Last week, President Obama signed legislation putting an end to a time warp in Indian land. For more than 40 years, Navajos and Hopi living near Tuba City, Ariz., had been prohibited from building new roads or new homes. Nor could they improve existing homes, or even install electricity and running water when those services became available. 

The ban was the result of a 1966 lawsuit filed by the Hopi Tribe, who had long sought to add 1.5 million acres of Navajo land to their existing 1.8 million acre holdings. Robert Bennett, director of the Bureau of Indian Affairs at the time, decreed that until the claim was settled, the roughly 8,000 people living in the disputed area had to “freeze” any new development.

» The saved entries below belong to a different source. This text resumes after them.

(* ===== verification/MbuffSpec.v ===== *)
(** * MbuffSpec: an Mbuff is a byte string

    [data] is what a client of an Mbuff sees: the flat byte string.  The lemmas
    show that every operation acts on that string as its comment says, whatever
    the buffer boundaries, that the cached counters stay exact, and that no
    operation loses or duplicates a buffer. *)
From Stdlib Require Import ZArith Lia.
From stdpp Require Import base tactics list numbers.
From S2P Require Import Prelude Util Mbuff.

Local Open Scope nat_scope.

(** ** The flat view and the invariant *)

Definition node_data (n : node) : list Z := get_valid_chunk n 0 (mb_len_ n).

Definition data (mb : mbuff) : list Z := concat (node_data <$> mb_nodes mb).

(** The buffers an Mbuff owns, by address and size. *)
Definition node_id (n : node) : Z * nat := (mb_ptr n, mb_buff_len_ n).

Definition buffers (mb : mbuff) : list (Z * nat) := node_id <$> (mb_nodes mb ++ mb_free_ mb).

Record node_wf (n : node) : Prop := {
  nwf_room : 0 < mb_buff_len_ n;
  nwf_fits : mb_off_ n + mb_len_ n <= mb_buff_len_ n;
  nwf_empty : mb_len_ n = 0 -> mb_off_ n = 0 \/ mb_off_ n = mb_buff_len_ n
}.

Definition node_fresh (n : node) : Prop := 0 < mb_buff_len_ n /\ mb_off_ n = 0 /\ mb_len_ n = 0.

Record mb_wf (mb : mbuff) : Prop := {
  mwf_nodes : Forall node_wf (mb_nodes mb);
  mwf_free : Forall node_fresh (mb_free_ mb);
  mwf_valid_size : mb_valid_size_ mb = compute_valid_size mb;
  mwf_free_size : mb_free_size_ mb = sum_list_with mb_buff_len_ (mb_free_ mb);
  mwf_free_nodes : mb_free_nodes_ mb = length (mb_free_ mb)
}.

(** What the head can still take plus the free buffers. *)
Definition prepend_avail (mb : mbuff) : nat :=
  mb_free_size_ mb + match mb_nodes mb with h :: _ => prepend_space h | [] => 0 end.

(** ** Nodes *)

Lemma write_at_length b off bs :
  off + length bs <= length b -> length (write_at b off bs) = length b.
Proof. intros H. unfold write_at. rewrite !length_app, length_take, length_drop. lia. Qed.
(* ===== verification/MbuffHead.v ===== *)
(** * MbuffHead: where the first bytes of an Mbuff lie

    An Mbuff that was only appended to and cut at its end keeps its data flush
    with the start of its first buffer, and starts a second buffer only when the
    first is full.  So with buffers of [N] bytes or more, the first [N] bytes are
    in one piece: what the record code needs to write a header before them and a
    checksum behind them in place. *)
From Stdlib Require Import ZArith Lia.
From stdpp Require Import base tactics list numbers.
From S2P Require Import Prelude Util Mbuff MbuffSpec.

Local Open Scope nat_scope.

Definition head_flush (l : list node) : Prop :=
  match l with
  | [] => True
  | n :: r => mb_off_ n = 0 /\ (r <> [] -> append_space n = 0)
  end.

(** Flush, and every buffer, in use or free, has [N] bytes at least. *)
Definition roomy (N : nat) (mb : mbuff) : Prop :=
  head_flush (mb_nodes mb) /\ Forall (fun b : Z * nat => N <= b.2) (buffers mb).

Lemma append_prepare_flush mb : Forall node_fresh (mb_free_ mb) -> head_flush (mb_nodes mb) ->
  head_flush (mb_nodes (snd (append_prepare mb))).
Proof.
  intros Hf Hh. unfold append_prepare. destruct (append_prepare_inline mb) as [c|] eqn:Hi; [done|].
  unfold get_free_node. destruct (mb_free_ mb) as [|n r] eqn:Hfree; [done|].
  apply Forall_cons_iff in Hf as [(_ & Hoff & _) _]. simpl. unfold append_prepare_inline in Hi.
  destruct (mb_nodes mb) as [|n0 [|n1 l]]; simpl in *; [done| |].
  - destruct Hh as [Ho _]. split; [done|]. intros _. destruct (Nat.ltb_spec 0 (append_space n0)); [done|lia].
  - destruct Hh as [Ho Hs]. split; [done|]. intros _. by apply Hs.
Qed.

Lemma append_finalize_flush mb c k : head_flush (mb_nodes mb) ->
  head_flush (mb_nodes (append_finalize mb c k)).
Proof.
  intros Hh. unfold append_finalize. cbn [mb_nodes add_valid set_nodes].
  destruct (mb_nodes mb) as [|n0 [|n1 l]]; [done| |]; cbn [alter_last head_flush] in *.
  - split; [apply Hh|done].
  - destruct Hh as [Ho Hs]. split; [done|]. intros _. by apply Hs.
Qed.

Lemma append_loop_flush {S} (f : chunk_fn S) I J X fuel st acc mb st' mb' :
  chunk_inv f I J X -> mb_wf mb -> I st acc -> head_flush (mb_nodes mb) ->
  append_loop f fuel st mb = Some (st', mb') -> head_flush (mb_nodes mb').
Proof.
  intros Hf. revert st acc mb. induction fuel as [|fuel IH]; intros st acc mb Hw HI Hh; [done|].
  cbn [append_loop]. pose proof (append_prepare_spec mb Hw) as Hp.
  pose proof (append_prepare_flush mb (mwf_free _ Hw) Hh) as Hfl.
  destruct (append_prepare mb) as [[c|] mb1]; [|by intros [= _ <-]].
  destruct Hp as (l & t & Hn & -> & [Hs _] & Hw1 & _). simpl in Hfl.
  pose proof (append_chunk_length t (wf_last _ _ _ Hw1 Hn)) as Hcl.
  pose proof (Hf st acc (get_append_chunk t) HI ltac:(lia)) as Hstep.
  destruct (f st (get_append_chunk t)) as [[st1 c'] k]. destruct Hstep as (Hk & Hc & HI' & _).
  pose proof (append_finalize_flush mb1 c' k Hfl) as Hfl2.
  destruct (append_finalize_spec mb1 l t c' k Hw1 Hn Hs) as (Hw2 & _); [lia|lia|].
  destruct (_ || _); [by intros [= _ <-]|]. by apply (IH st1 (acc ++ take k c')).
Qed.

Lemma append_flush {S} (f : chunk_fn S) I J X st acc mb st' mb' :
  chunk_inv f I J X -> mb_wf mb -> I st acc -> head_flush (mb_nodes mb) ->
  append f st mb = Some (st', mb') -> head_flush (mb_nodes mb').
Proof. apply append_loop_flush. Qed.

Lemma free_nodes_nodes l mb : mb_nodes (free_nodes mb l) = mb_nodes mb.
Proof. revert mb. induction l as [|n l IH]; intros mb; [done|]. simpl. by rewrite IH. Qed.

Lemma reslice_tail_flush l len kept rest :
  head_flush l -> reslice_tail l len = Some (kept, rest) -> head_flush kept.
Proof.
  intros Hh. destruct l as [|n r]; [done|]. cbn [reslice_tail].
  destruct (len <=? mb_len_ n); [intros [= <- _]; by split; [apply Hh|]|].
  destruct (reslice_tail r _) as [[kept1 rest1]|] eqn:Ht; [|done]. intros [= <- _].
  destruct Hh as [Ho Hs]. split; [done|]. intros _. apply Hs. by destruct r.
Qed.

Lemma reslice_prefix_flush mb len e mb' :
  head_flush (mb_nodes mb) -> reslice mb len 0 = Some (e, mb') -> head_flush (mb_nodes mb').
Proof.
  intros Hh. unfold reslice. destruct (_ <? _)%Z; [by intros [= _ <-]|].
  destruct (len =? 0); [by intros [= _ <-]|].
  destruct (mb_nodes mb) as [|n r] eqn:Hn; [intros [= _ <-]; by rewrite Hn|]. cbn [reslice_head].
  destruct (reslice_tail (n :: r) len) as [[kept rest]|] eqn:Ht; [|done]. intros [= _ <-].
  cbn [mb_nodes]. rewrite free_nodes_nodes. by apply (reslice_tail_flush (n :: r) len kept rest).
Qed.

Lemma roomy_perm N mb mb' : buffers mb' ≡ₚ buffers mb -> head_flush (mb_nodes mb') ->
  roomy N mb -> roomy N mb'.
Proof. intros Hp Hh [_ Hf]. split; [done|]. by rewrite Hp. Qed.

(** Keeping [len] bytes of the first buffer from [off] on leaves the rest of the
    buffer for appending and [off] bytes for prepending. *)
Lemma reslice_in_head N mb len off :
  mb_wf mb -> roomy N mb -> 0 < len -> off + len <= N -> off + len <= length (data mb) ->
  (Z.of_nat N < 2 ^ 64)%Z ->
  exists mb' n, reslice mb len off = Some (0%Z, mb') /\ mb_nodes mb' = [n] /\ mb_off_ n = off /\
    mb_len_ n = len /\ N <= mb_buff_len_ n.
Proof.
  intros Hw [Hh HN] Hlen Hoff Hd Hov. unfold reslice. rewrite data_length in Hd by done.
  rewrite wrap_small by (split; lia).
  destruct (Z.ltb_spec (Z.of_nat (mb_valid_size_ mb)) (Z.of_nat off + Z.of_nat len)); [lia|].
  destruct (Nat.eqb_spec len 0) as [|_]; [lia|]. pose proof (mwf_valid_size _ Hw) as Hv.
  unfold compute_valid_size in Hv.
  destruct (mb_nodes mb) as [|n r] eqn:Hn; [simpl in Hv; lia|].
  assert (N <= mb_buff_len_ n) as HNn.
  { unfold buffers in HN. rewrite Hn in HN. apply Forall_cons_iff in HN as [HN _]. exact HN. }
  assert (off + len <= mb_len_ n) as Hln.
  { destruct Hh as [Ho Hs]. destruct r as [|n1 r]; [simpl in Hv; lia|].
    specialize (Hs ltac:(done)). unfold append_space in Hs. lia. }
  destruct Hh as [Ho _].
  assert (reslice_head (n :: r) off mb =
    Some (Node (mb_ptr n) (mb_buff_ n) (mb_off_ n + off) (mb_len_ n - off) :: r, mb)) as ->.
  { destruct off as [|off]; cbn [reslice_head].
    - rewrite Nat.add_0_r, Nat.sub_0_r. by destruct n.
    - destruct (Nat.ltb_spec (S off) (mb_len_ n)); [done|lia]. }
  cbn [reslice_tail mb_len_]. destruct (Nat.leb_spec len (mb_len_ n - off)); [|lia].
  eexists _, _. split; [done|]. cbn [mb_nodes]. rewrite free_nodes_nodes. cbn [mb_nodes set_nodes].
  split; [done|]. cbn [mb_off_ mb_len_]. rewrite Ho. split; [lia|done].
Qed.
(* ===== verification/KvGet.v ===== *)
(** * KvGet: the lookups of the store are exact

    With no other thread running and I/O that succeeds, get and exists find a
    key exactly when the store holds a record of it, whatever other keys share
    its fingerprint, and return that record's value and size. *)
From Stdlib Require Import ZArith Lia.
From stdpp Require Import base tactics list numbers.
From S2P Require Import Prelude Util HashEntry HopscotchMap HopscotchSpec HopscotchRefine.
From S2P Require Import FpTable DirectoryMap DirectoryGrow DirectoryOps Mbuff MbuffSpec MbuffHead.
From S2P Require Import StoreFormat KvStore KvIo KvInv.

Open Scope Z_scope.

(** ** The slots of a hash *)

Definition slots (d : DirMap) (h : Z) : list nat :=
  match_slots (table d h) h (hb64 (table d h) h) BUCKET.

(** Those whose grain has not been visited. *)
Definition unseen (d : DirMap) (h : Z) (vis : list Z) : list nat :=
  filter (fun q => visited_pba (pba (ent (table d h) q)) vis = false) (slots d h).

Lemma common_loop_spec d h vis fuel p :
  common_loop (S fuel) d h vis p =
  head (filter (fun q => visited_pba (pba (ent (table d h) q)) vis = false)
          (next_list fuel (table d h) h p)).
Proof.
  revert p. induction fuel as [|fuel IH]; intros p.
  all: cbn [next_list]; rewrite filter_cons.
  1: set (f := 0%nat). 2: remember (S fuel) as f eqn:Hf.
  all: cbn [common_loop]; change (entry_at d h p) with (ent (table d h) p).
  all: destruct (visited_pba (pba (ent (table d h) p)) vis) eqn:Hv;
    [rewrite decide_False by done|by rewrite decide_True by done]; cbn [negb].
  all: change (dir_next d (Some p) h) with (next (table d h) (Some p) h);
    destruct (next (table d h) (Some p) h) as [q|]; [|done].
  - done.
  - subst f. apply IH.
Qed.

Section Dir.
Context (k : Z) (d : DirMap) (Hd : dir_inv k d) (h : Z).

Lemma elem_of_slots q : q ∈ slots d h <-> matches (table d h) h q.
Proof.
  unfold slots, match_slots. rewrite list_elem_of_filter, elem_of_seq, matchesb_spec.
  split; [by intros [? _]|]. intros Hm. split; [done|].
  exact (matches_in_bucket _ (table_wf k d Hd h) h q Hm).
Qed.

Lemma lookup_common_cases vis :
  (slots d h <> [] /\ lookup_common d h vis = (0, head (unseen d h vis))) \/
  (slots d h = [] /\ exists p, lookup_common d h vis = (ENODATA, Some p) /\ free_slot (table d h) h p) \/
  (slots d h = [] /\ lookup_common d h vis = (ENOSPC, None) /\ full (table d h) h).
Proof.
  pose proof (table_wf k d Hd h) as Hwf. pose proof (table_chained k d Hd h) as Hc.
  assert (forall r, (forall q, ~ matches (table d h) h q) -> slots d h = [] \/ r) as Hnil.
  { intros r Hno. left.
    destruct (slots d h) as [|q l] eqn:Hs; [done|]. exfalso. apply (Hno q), elem_of_slots.
    rewrite Hs. apply elem_of_cons. by left. }
  unfold lookup_common. change (dir_lookup d h) with (lookup (table d h) h).
  destruct (lookup_cases _ Hwf h) as [(p & Hl & Hm & Hno)|[(p & -> & Hf & Hno)|(-> & Hall & Hno)]].
  - left. rewrite Hl. split.
    + intros Hs. apply elem_of_slots in Hm. rewrite Hs in Hm. by apply elem_of_nil in Hm.
    + f_equal. rewrite common_loop_spec. unfold unseen, slots. do 2 f_equal.
      rewrite <- found_list_spec by done. unfold found_list. by rewrite Hl.
  - right; left. destruct (Hnil False (Hno Hc)) as [Hs|[]]. split; [done|]. by exists p.
  - right; right. destruct (Hnil False Hno) as [Hs|[]]. split; [done|]. split; [done|].
    intros q Hq. by apply Hall.
Qed.

Lemma unseen_in vis q : q ∈ unseen d h vis -> q ∈ slots d h /\ pba (ent (table d h) q) ∉ vis.
Proof.
  unfold unseen. rewrite list_elem_of_filter. intros [Hv Hs]. split; [done|].
  intros Hin. unfold visited_pba in Hv. apply not_true_iff_false in Hv. apply Hv, existsb_exists.
  exists (pba (ent (table d h) q)). split; [|apply Z.eqb_refl]. by apply list_elem_of_In.
Qed.

Lemma in_unseen vis q : q ∈ slots d h -> pba (ent (table d h) q) ∉ vis -> q ∈ unseen d h vis.
Proof.
  intros Hs Hv. unfold unseen. apply list_elem_of_filter. split; [|done].
  apply not_true_iff_false. intros He. apply existsb_exists in He as (x & Hx & Heq%Z.eqb_eq).
  apply Hv. rewrite Heq. by apply list_elem_of_In.
Qed.

Lemma filter_shrink {A} (P Q : A -> Prop) `{forall x, Decision (P x)} `{forall x, Decision (Q x)} (l : list A) (x : A) :
  (forall y, Q y -> P y) -> x ∈ l -> P x -> ~ Q x -> (length (filter Q l) < length (filter P l))%nat.
Proof.
  intros HQP. induction l as [|y l IH]; intros Hin HP HQ; [by apply elem_of_nil in Hin|].
  rewrite !filter_cons. apply elem_of_cons in Hin as [<-|Hin].
  - rewrite decide_False, decide_True by done. simpl.
    assert (length (filter Q l) <= length (filter P l))%nat; [|lia].
    clear -HQP. induction l as [|y l IH]; [done|]. rewrite !filter_cons.
    repeat case_decide; simpl; try lia. exfalso. auto.
  - specialize (IH Hin HP HQ). repeat case_decide; simpl; try lia. exfalso. auto.
Qed.

(** Visiting the grain of an unseen slot leaves fewer unseen. *)
Lemma unseen_shrinks vis q :
  q ∈ unseen d h vis ->
  (length (unseen d h (vis ++ [pba (ent (table d h) q)])) < length (unseen d h vis))%nat.
Proof.
  intros Hq. pose proof (unseen_in vis q Hq) as [Hs Hv]. unfold unseen in *.
  apply list_elem_of_filter in Hq as [Hq _].
  apply (filter_shrink _ _ _ q); [|done|done|].
  - intros y. unfold visited_pba. rewrite existsb_app. intros [? _]%orb_false_iff. done.
  - unfold visited_pba. rewrite existsb_app. simpl. rewrite Z.eqb_refl, orb_true_r. done.
Qed.

Lemma unseen_le vis : (length (unseen d h vis) <= BUCKET)%nat.
Proof.
  unfold unseen, slots, match_slots. etrans; [apply length_filter|]. etrans; [apply length_filter|].
  by rewrite length_seq.
Qed.

(** The slots hold the entries of the directory with the fingerprint. *)
Lemma slot_entry q : q ∈ slots d h ->
  (dir_fp d h, kv_size (ent (table d h) q), pba (ent (table d h) q)) ∈ dir_bag d.
Proof.
  intros Hm%elem_of_slots. pose proof Hm as [Hl Hfp].
  assert ((dir_fp d h, kv_size (ent (table d h) q), pba (ent (table d h) q)) ∈
    filter (fun t => fp_of t = fp (map_entry_nr_bits_m d) h) (dir_bag d)) as Hin.
  { rewrite (filter_dir_bag k d (proj1 Hd)). apply list_elem_of_filter. split; [done|].
    apply elem_of_entries. exists q. split; [done|].
    unfold table in *. rewrite <- Hfp. by rewrite <- (table_fp k d Hd h). }
  by apply list_elem_of_filter in Hin as [_ ?].
Qed.

Lemma entry_slot sz g : (dir_fp d h, sz, g) ∈ dir_bag d ->
  exists q, q ∈ slots d h /\ kv_size (ent (table d h) q) = sz /\ pba (ent (table d h) q) = g.
Proof.
  intros Hin.
  assert ((dir_fp d h, sz, g) ∈ filter (fun t => fp_of t = fp (map_entry_nr_bits_m d) h) (dir_bag d)) as Hf.
  { apply list_elem_of_filter. done. }
  rewrite (filter_dir_bag k d (proj1 Hd)) in Hf. apply list_elem_of_filter in Hf as [Hfp Hent].
  apply elem_of_entries in Hent as (q & Hl & Heq). exists q. fold (table d h) in *.
  injection Heq as Hfp' Hsz Hg. split; [|done]. apply elem_of_slots. split; [done|].
  by rewrite (table_fp k d Hd h).
Qed.

End Dir.

(** ** Reading the record of a slot *)

Section Get.
Context (env : kv_env) (Hq : quiet env).
Context (k : Z) (s : kv) (recs : list krec) (Hinv : store_inv env k s recs).

Local Abbreviation gs := (e_grain_size env).
Local Abbreviation d := (kv_map s).

Definition entry_of (h : Z) (q : nat) (r : krec) : Prop :=
  kv_size (ent (table d h) q) = Z.min (r_grains env r) MAX_KV_SIZE /\
  pba (ent (table d h) q) = r_grain r.

Lemma slot_rec h q : q ∈ slots d h -> exists r, r ∈ recs /\ entry_of h q r.
Proof.
  intros Hs. apply (slot_entry k d (si_dir _ _ _ _ Hinv)) in Hs.
  rewrite (si_bag _ _ _ _ Hinv) in Hs. apply list_elem_of_fmap in Hs as (r & Heq & Hr).
  exists r. split; [done|]. unfold r_triple in Heq. injection Heq as _ H1 H2. done.
Qed.

Lemma rec_slot r : r ∈ recs -> exists q, q ∈ slots d (e_hash env (r_key r)) /\ entry_of (e_hash env (r_key r)) q r.
Proof.
  intros Hr. destruct (entry_slot k d (si_dir _ _ _ _ Hinv) (e_hash env (r_key r))
    (Z.min (r_grains env r) MAX_KV_SIZE) (r_grain r)) as (q & Hs & H1 & H2).
  - rewrite (si_bag _ _ _ _ Hinv). apply list_elem_of_fmap. by exists r.
  - by exists q.
Qed.

Lemma grain_inj r1 r2 : r1 ∈ recs -> r2 ∈ recs -> r_grain r1 = r_grain r2 -> r1 = r2.
Proof.
  intros H1 H2 Hg. destruct (si_apart _ _ _ _ Hinv r1 r2 H1 H2) as [|Ha]; [done|].
  pose proof (grains_spec env Hq _ _ (ro_fits _ _ _ (si_recs _ _ _ _ Hinv r1 H1))) as [Hp1 _].
  pose proof (grains_spec env Hq _ _ (ro_fits _ _ _ (si_recs _ _ _ _ Hinv r2 H2))) as [Hp2 _].
  unfold apart, r_grains in Ha. lia.
Qed.

Lemma key_inj r1 r2 : r1 ∈ recs -> r2 ∈ recs -> r_key r1 = r_key r2 -> r1 = r2.
Proof.
  intros [i H1]%list_elem_of_lookup [j H2]%list_elem_of_lookup Hk.
  pose proof (si_keys _ _ _ _ Hinv) as Hnd. rewrite NoDup_alt in Hnd.
  assert (i = j) as <-; [|congruence].
  apply (Hnd i j (r_key r1)); rewrite list_lookup_fmap; [by rewrite H1|by rewrite H2, Hk].
Qed.

Lemma grain_offset_fits r : r ∈ recs -> u64 (r_grain r * gs) = r_grain r * gs.
Proof.
  intros Hr. pose proof (si_recs _ _ _ _ Hinv r Hr) as Hok. pose proof (q_grain _ Hq).
  pose proof (grains_spec env Hq _ _ (ro_fits _ _ _ Hok)) as [Hp _].
  destruct (ro_pba _ _ _ Hok) as [? _]. pose proof (ro_end _ _ _ Hok). unfold r_grains in *.
  apply wrap_small. unfold in_width. nia.
Qed.

(** The bytes a lookup reads of a record. *)
Definition aligned_size (n : Z) : nat := Z.to_nat (align_up n (io_alignment env)).

Lemma aligned_size_spec n : 0 <= n < 2 ^ 62 ->
  n <= Z.of_nat (aligned_size n) < 2 ^ 63.
Proof.
  intros Hn. pose proof (q_grain _ Hq). unfold aligned_size, io_alignment.
  pose proof (align_up_spec n (Z.min 512 gs)) as [_ Hal]; lia.
Qed.

Section Key.
Context (key : list Z) (mb_key : mbuff) (Hkw : mb_wf mb_key).
Context (Hkey : take (length key) (data mb_key) = key) (Hlen : 0 < Z.of_nat (length key) < 2 ^ 16).

Local Abbreviation h := (e_hash env key).

Lemma key_matches_spec r mb n :
  rec_ok env (kv_dev s) r -> mb_wf mb -> data mb = dev_read (kv_dev s) (r_grain r * gs) n ->
  (length (r_key r) = length key -> 14 + length key <= n)%nat ->
  key_matches (r_header r) mb_key 0 (length key) mb = Some (bool_decide (r_key r = key)).
Proof.
  intros Hr Hw Hd Hn. unfold key_matches. simpl key_size.
  destruct (Z.eqb_spec (klen r) (Z.of_nat (length key))) as [Hl|Hl].
  2:{ rewrite bool_decide_eq_false_2; [done|]. intros <-. done. }
  unfold klen in Hl. rewrite mem_compare_spec; [|done|done|lia|lia|].
  2:{ unfold putKeyvalPrefixSize, sizeof_store. lia. }
  assert (length key <= length (data mb_key))%nat as Hle.
  { rewrite <- Hkey at 1. rewrite length_take. lia. }
  rewrite decide_True.
  2:{ rewrite Hd, dev_read_length. unfold putKeyvalPrefixSize, sizeof_store. lia. }
  rewrite drop_0, Hkey, Hd. replace (length key) with (length (r_key r)) by lia.
  change putKeyvalPrefixSize with 14%nat. rewrite rec_read_key by (done || lia).
  unfold bytes_eqb. f_equal. repeat case_bool_decide; done || congruence.
Qed.

(** A read that covers the header and the key tells whether the key is there. *)
Lemma read_compare mb n r t :
  r ∈ recs -> mb_wf mb -> Z.of_nat (length (data mb)) < 2 ^ 64 ->
  14 <= Z.of_nat n < 2 ^ 63 -> (length (r_key r) = length key -> 14 + length key <= n)%nat ->
  exists mb' t', read_record env mb n (u64 (r_grain r * gs)) (at_tick t s) = Some ((0, false, mb'), at_tick t' s) /\
    mb_wf mb' /\ data mb' = dev_read (kv_dev s) (r_grain r * gs) n /\
    header_of <$> copy_to_buffer mb' 0 sizeof_store = Some (r_header r) /\
    key_matches (r_header r) mb_key 0 (length key) mb' = Some (bool_decide (r_key r = key)) /\
    keeps_room mb mb'.
Proof.
  intros Hr Hw Hlt Hn Hkn. rewrite grain_offset_fits by done.
  pose proof (si_recs _ _ _ _ Hinv r Hr) as Hok.
  destruct (read_record_spec env Hq mb n (r_grain r * gs) (at_tick t s)) as (mb' & t' & He & Hw' & Hd & Hkr);
    [done|done|lia|].
  exists mb', t'. split; [exact He|]. split; [done|]. split; [done|].
  change (kv_dev (at_tick t s)) with (kv_dev s) in Hd. split; [|split; [|done]].
  - rewrite copy_to_buffer_spec by done. simpl. rewrite drop_0, Hd. f_equal.
    apply rec_read_head; [done|done|lia].
  - eapply key_matches_spec; [done|done|done|lia].
Qed.

Definition short (mb : mbuff) : Prop := mb_wf mb /\ Z.of_nat (length (data mb)) < 2 ^ 64.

But none of the parties involved could have had any idea of just how long that settlement would take. In 1994, we reported that an agreement was nigh. In 2000, talks again got underway, and some land was removed from the freeze. In 2006, a district court ordered the lifting of the “Bennett Freeze” and returned most of the land to the Navajos. But it took an act of Congress this spring to make it official, by repealing the statute that created the freeze and releasing federal funds to begin rehabilitating the affected area.

Undoing the damage will be no small task, though. Many families have moved away, and the disputed area is sunk in deep poverty. Indian Country Today reports:

“No
business has gone in there – it’s just really barren,” said George
Hardeen, a spokesman for the Navajo Nation. “There’s no employment
there, no schools there – no bricks and mortar, so to speak.”